INTRODUCTION With the knowledge gained in earlier labs, you now have a detailed understanding of the internal structure of a simple Central Processing Unit (CPU). Instead of continuing with your previous existing hardware designs, you are now given a more complete CPU, which is denoted as the General CPU or G-CPU. In this lab you will first dissect and simulate the assembly code that is given with the G-CPU. Then in the second part of the lab you will write new assembly code for creation of a new G-CPU program. This new program will then be simulated in MaxPlusII to observe the G- CPU bus and register changes during program execution.

SPECIFICATIONS

  1. Download gcpu_MaxPlus.zip and unzip it into your lab 9 directory on your hard disk.
  2. A new directory, gcpu_MaxPlus has been created. Open MaxPlusII and load the file computer.gdf (found in the gpcu_MaxPlus directory). Set this file as the current file.
  3. Next select compile from the menu. This will bring up the compile window. While the compile window is active, go to the menu and choose “Processing | Functional SNF Extractor.” This will allow you to compile and simulate without fitting the design into a particular device. Go to the menu and choose “Assign | Device” and then select the Device Family “Flex10K.” Then in the Devices, select “Auto” then select OK. Note: The G-CPU is too large to fit into a device offered by Altera in the student software (i.e., Flex10K devices) thus we will not fit it into any particular device but will instead just perform a functional simulation.

PART I. SIMULATING EXISTING CODE (Prelab)
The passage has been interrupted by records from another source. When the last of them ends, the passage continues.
(** C15. No thread is ever stuck: from every state that a schedule reaches, another
    schedule lets all threads finish, and then [main] of the second program print
    the number of all increments. *)
Theorem spin_locks_finish n schedule s :
  run code schedule (start n) = next s →
  ∃ schedule1 s1 schedule2 s2 v, run code schedule1 s = next s1 ∧ all_finished code s1 = true ∧
    run code schedule2 (after_scope main_locking s1) = next s2 ∧
    threads s2 !! n = Some (printed (i32 (Z.of_nat (n * rounds))), v).
Proof.
  intros Hrun. pose proof (run_invariant code (scope_inv n) schedule (start n) (scope_step n) (start_scope n)) as HJ.
  rewrite Hrun in HJ. destruct (can_finish code (scope_inv n) works s) as (schedule1 & s1 & Hrun1 & Hend1 & HJ1);
    [apply scope_step|intros ? [? _]; by apply can_advance|done|].
  destruct HJ1 as [(h & last & c & value & Hi) [Hn Hmain]].
  destruct (finished_threads _ _ _ _ _ Hi Hend1 Hmain) as (-> & Htot & Hall). rewrite Hn in Htot.
  set (J s' := main_inv (Z.of_nat (n * rounds)) s' ∧ ∃ p v, threads s' !! n = Some (p, v) ∧ is_main p = true).
  destruct (can_finish code J works (after_scope main_locking s1)) as (schedule2 & s2 & Hrun2 & Hend2 & [Hm2 (p & v & Hp & Hpm)]).
  - intros s' t ts [Hm (p & v & Hp & Hpm)]. pose proof (main_step _ s' t ts Hm) as Hm'.
    destruct (perform code t ts s') as [s''| |f] eqn:E; [|done|done]. split; [done|].
    destruct (perform_moves _ _ _ _ E) as (q & w & q' & w' & Ht & Hs & Hq & _). rewrite Hs.
    destruct (decide (t = n)) as [->|Hne].
    + rewrite list_lookup_insert_eq by (by eapply lookup_lt_Some). simplify_eq. eexists _, _. split; [done|]. congruence.
    + rewrite list_lookup_insert_ne by done. by exists p, v.
  - intros s' [[? _] _]. by apply can_advance.
  - split; [by eapply after_scope_main|]. exists main_locking, (joined s1). split; [|done].
    cbn [after_scope threads]. by rewrite lookup_app_r, <-Hn, Nat.sub_diag by lia.
  - destruct Hm2 as [(h & last2 & c2 & value2 & Hi2) [Hk _]].
    pose proof (inv_points _ _ _ _ _ Hi2 _ _ _ Hp) as Hx.
    assert (∃ x, p = printed x) as [x ->].
    { unfold all_finished in Hend2. rewrite forallb_forall in Hend2. specialize (Hend2 (p, v)).
      assert (In (p, v) (threads s2)) as Hin by (by apply list_elem_of_In, (list_elem_of_lookup_2 _ n)).
      specialize (Hend2 Hin). destruct p; try done. by eexists. }
    exists schedule1, s1, schedule2, s2, v. split_and!; try done.
    pose proof (inv_value _ _ _ _ _ Hi2) as [_ Hv]. cbn in Hx. by rewrite Hp, Hx, Hv, Hk.
Qed.

End Programs.

(** As in the programs, two threads that each make five rounds; here after the
    first has taken the lock and read the counter. *)
Lemma spin_locks_finish_witness :
  ∃ s, run (code 5) [(0%nat, 0%nat); (0%nat, 0%nat)] (start 5 2) = next s ∧
    (threads s).*1 = [writing 0 0; locking 0] ∧
    ∃ schedule1 s1 schedule2 s2 v, run (code 5) schedule1 s = next s1 ∧ all_finished (code 5) s1 = true ∧
      run (code 5) schedule2 (after_scope main_locking s1) = next s2 ∧ threads s2 !! 2%nat = Some (printed 10, v).
Proof.
  eexists. split; [reflexivity|]. split; [reflexivity|].
  apply (spin_locks_finish 5 2 [(0%nat, 0%nat); (0%nat, 0%nat)]). reflexivity.
Defined.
  1. Open the file called “eprom.mif” in the computer directory. This is the code that is run out of reset (Address = 0) at start.
  2. Describe what the purpose of this program.
  3. Use the “sram.mif” to give the program in “eprom.mif” some data to work with. Create a small table of how you expect the registers to change when this code is run. In other words, try to simulate the execution of the code by hand. The columns of the table should

be as follows: Address(es), Instruction, A, B, X, Y, Z, N, and PC. The columns labeled A-PC should be filled out assuming that the instruction has been completed

  1. Compile the computer.gdf file and then simulate. CLOCK, RESET, STATE, ADDR, DATA, R_/W, IR, A, B, X, Y, ALU, N_FLG, and Z_FLG.
  2. Compare the hand simulation results with the MaxPlusII results.
  3. Use your table to identify when the flags (i.e., status bits Z and N) change and specify why they are set at a particular time. Annotate your table with this information.
  4. Use your table to identify where data is being written into memory and where in the simulation data is being read from or written to memory. Pay close attention to the address bus. Annotate your table with this information.
  5. Modify the data in sram.mif and try it again with your own data. Note: When you change data in either the eprom.mif file or the sram.mif file, you must recompile the computer.gdf file.
  6. Bring printouts of the above to lab for grading by your TA. Note: When you change data in either the eprom.mif file or the sram.mif file, you must recompile the computer.gdf file. MIF FILE CREATION INFORMATION When you write new code, you will hand assemble your code and put it into the “eprom.mif” file. As observed in Part I., this file already has a sample program, which you can use as a template. Key points related to this file are:
  7. The comments are surrounded by “%” signs. The left most number (or numbers) represents the address (or range of addresses) followed by the hex value to the right. For example: 37 :7C % Address=$37, Data=$7C% [37..42] :A3 % Address=$37-$42, Data=$A3%
  8. The last line of code in the “eprom.mif,” file (after your program) should zero out the remaining data in ROM. This is accomplished as shown below: [ XX ..FFF] :00 %zero remaining memory% where XX represents the next address after the last address of your code. For example, if the last byte of your assembly program resides in memory location $25, then replace XX by $26 as shown below: [26..FFF] :00 %zero remaining memory% This will initialize all your remaining unused memory to a known value of zero. (A zero happens to represent the TAB instruction.)